[Dataset entries]
◆ ◆ ◆ ◆ ◆

(** From a pipeline found to an idle pool. *)
Lemma pipeline_served fuel reg d :
  served (Pool (po_agents (dr_pool d)) (po_pipeline (dr_pool d) ++ po_registered (dr_pool d)) []
            false (po_sent (dr_pool d))) →
  match (let pipeline := po_pipeline (dr_pool d) in
         _ ← on_pool releaseUnusedAgents;
         _ ← e_try (p ← configure mounts reg pipeline; run formatted fuel p);
         on_pool reset) d with
  | Done _ d' => served (dr_pool d') ∧ po_pipeline (dr_pool d') = []
  | Thrown _ _ => False
  | Stuck _ => True
  end.
Proof.
  intros [Hnd Ha Hw Hf]. cbn [po_registered po_agents po_sent] in Hnd, Ha, Hw, Hf. cbn zeta.
  apply NoDup_app in Hnd as (Hndp & _ & _).
  erewrite e_bind_run; [|apply on_pool_run, release_run; intros i Hi; apply Ha, elem_of_app; by right].
  set (d1 := with_pool _ d).
  assert (served (Pool (po_agents (dr_pool d1)) (po_pipeline (dr_pool d)) [] false (po_sent (dr_pool d1)))) as Hs1.
  { assert (∀ i, is_Some (terminate (po_registered (dr_pool d)) (po_agents (dr_pool d)) !! i) ↔
      is_Some (po_agents (dr_pool d) !! i)) as Hex
      by (intros i; by rewrite !lookup_lt_is_Some, length_terminate).
    split; cbn [po_registered po_agents po_sent d1 with_pool dr_pool]; [done| | |].
    - intros i Hi. apply Hex, Ha, elem_of_app. by left.
    - intros i Hi%Hex. destruct (Hw i Hi) as [[Hp|Hr]%elem_of_app|[r Hr]]; [by left| |].
      + right. by eapply refusals_answer; [exists []; cbn; by rewrite app_nil_r| |].
      + right. exists r. cbn. apply elem_of_app. by left.
    - intros i. unfold is_terminated, agent_is. rewrite terminate_lookup. case_decide as Hi.
      + intros _. eapply refusals_answer; [exists []; cbn; by rewrite app_nil_r|done|].
        apply Ha, elem_of_app. by right.
      + intros Ht. destruct (Hf i Ht) as [r Hr]. exists r. cbn. apply elem_of_app. by left. }
  match goal with |- context [e_try ?m] => destruct (e_try m d1) as [[] d2|e d2|f] eqn:Et end.
  - rewrite (e_bind_run _ _ _ _ _ Et). pose proof (try_advances _ _ _ _ _ Et) as Hadv.
    assert (served (Pool (po_agents (dr_pool d2)) (po_pipeline (dr_pool d2) ++ po_registered (dr_pool d2))
      [] false (po_sent (dr_pool d2)))) as Hs2.
    { rewrite (adv_registered _ _ _ Hadv), (adv_pipeline _ _ _ Hadv). cbn [d1 with_pool dr_pool po_registered po_pipeline].
      rewrite app_nil_r.
      apply (served_advances (answered (dr_pool d2))
        (with_pool (Pool (po_agents (dr_pool d1)) (po_pipeline (dr_pool d)) [] false (po_sent (dr_pool d1))) d)
        (with_pool (Pool (po_agents (dr_pool d2)) (po_pipeline (dr_pool d)) [] false (po_sent (dr_pool d2))) d));
        [|done|done].
      destruct Hadv. by split. }
    destruct (reset_served (dr_pool d2)) as (s' & E & Hs & Hp); [| |done|].
    + by rewrite (adv_pipeline _ _ _ Hadv).
    + intros i Hi. destruct Hs2 as [_ Ha2 _ _]. apply Ha2, elem_of_app. by left.
    + by rewrite (on_pool_run _ _ _ _ E).
  - exfalso. unfold e_try in Et.
    match type of Et with match ?r with _ => _ end = _ => destruct r as [|[]|] end;
      try done; by unfold update_agent, e_modify in Et.
  - unfold mbind, exc_bind in Et |- *. by rewrite Et.
Qed.

Lemma process_served fuel reg c d :
  served (dr_pool d) → po_pipeline (dr_pool d) = [] →
  match processRequest mounts formatted fuel reg c d with
  | Done _ d' => served (dr_pool d') ∧ po_pipeline (dr_pool d') = []
  | Thrown _ _ => False
  | Stuck _ => True
  end.
Proof.
  intros Hs Hp. unfold processRequest. pose proof (on_pool_inv (registerAgent c) d) as Hreg.
  destruct (on_pool (registerAgent c) d) as [[] d1|e d1|f]; [|by destruct Hreg as [-> _]|done].
  destruct c as [r|]; [|done].
  destruct (register_served _ _ _ Hs Hreg) as (Hs1 & Hp1 & Hc1).
  pose proof (on_pool_inv containsValidPipeline d1) as Hsearch.
  unfold mbind at 1, exc_bind at 1.
  destruct (on_pool containsValidPipeline d1) as [found d2|e d2|f];
    [|by destruct Hsearch as (_ & what & ?%search_never_throws)|done].
  destruct (search_served _ _ _ Hc1 Hsearch) as (HA & Hsent & Hfound).
  destruct found; cbn [negb].
  - destruct Hfound as (Hnd & Hin & Hreg2). destruct Hs1 as [Hnd1 Ha1 Hw1 Hf1].
    rewrite (e_bind_run e_get _ d2 d2 d2) by done. apply pipeline_served.
    rewrite HA, Hsent, Hreg2. split; cbn [po_registered po_agents po_sent].
    + apply NoDup_app. split; [done|]. split; [|by apply NoDup_filter].
      intros i Hi [? _]%list_elem_of_filter. done.
    + intros i [Hi|[_ Hi]%list_elem_of_filter]%elem_of_app; auto.
    + intros i [Hi|[x Hx]]%Hw1; [|right; by exists x]. left. apply elem_of_app.
      destruct (decide (i ∈ po_pipeline (dr_pool d2))); [by left|right]. by apply list_elem_of_filter.
    + intros i [x Hx]%Hf1. by exists x.
  - destruct Hfound as [Hr2 Hp2]. cbn. destruct Hs1 as [Hnd1 Ha1 Hw1 Hf1].
    split; [|by rewrite Hp2, Hp1]. split; rewrite ?HA, ?Hr2; [done|done| |].
    + intros i [Hi|[x Hx]]%Hw1; [by left|right]. exists x. by rewrite Hsent.
    + intros i [x Hx]%Hf1. exists x. by rewrite Hsent.
Qed.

◆ ◆ ◆ ◆ ◆

■ What you will do ■
Given the data above, transcribe exactly the lines from the one containing "assert (served (Pool (po_agents (dr_pool d1))" down to the one containing "match goal with", and no others.

■ Expected answer ■
  assert (served (Pool (po_agents (dr_pool d1)) (po_pipeline (dr_pool d)) [] false (po_sent (dr_pool d1)))) as Hs1.
  { assert (∀ i, is_Some (terminate (po_registered (dr_pool d)) (po_agents (dr_pool d)) !! i) ↔
      is_Some (po_agents (dr_pool d) !! i)) as Hex
      by (intros i; by rewrite !lookup_lt_is_Some, length_terminate).
    split; cbn [po_registered po_agents po_sent d1 with_pool dr_pool]; [done| | |].
    - intros i Hi. apply Hex, Ha, elem_of_app. by left.
    - intros i Hi%Hex. destruct (Hw i Hi) as [[Hp|Hr]%elem_of_app|[r Hr]]; [by left| |].
      + right. by eapply refusals_answer; [exists []; cbn; by rewrite app_nil_r| |].
      + right. exists r. cbn. apply elem_of_app. by left.
    - intros i. unfold is_terminated, agent_is. rewrite terminate_lookup. case_decide as Hi.
      + intros _. eapply refusals_answer; [exists []; cbn; by rewrite app_nil_r|done|].
        apply Ha, elem_of_app. by right.
      + intros Ht. destruct (Hf i Ht) as [r Hr]. exists r. cbn. apply elem_of_app. by left. }
  match goal with |- context [e_try ?m] => destruct (e_try m d1) as [[] d2|e d2|f] eqn:Et end.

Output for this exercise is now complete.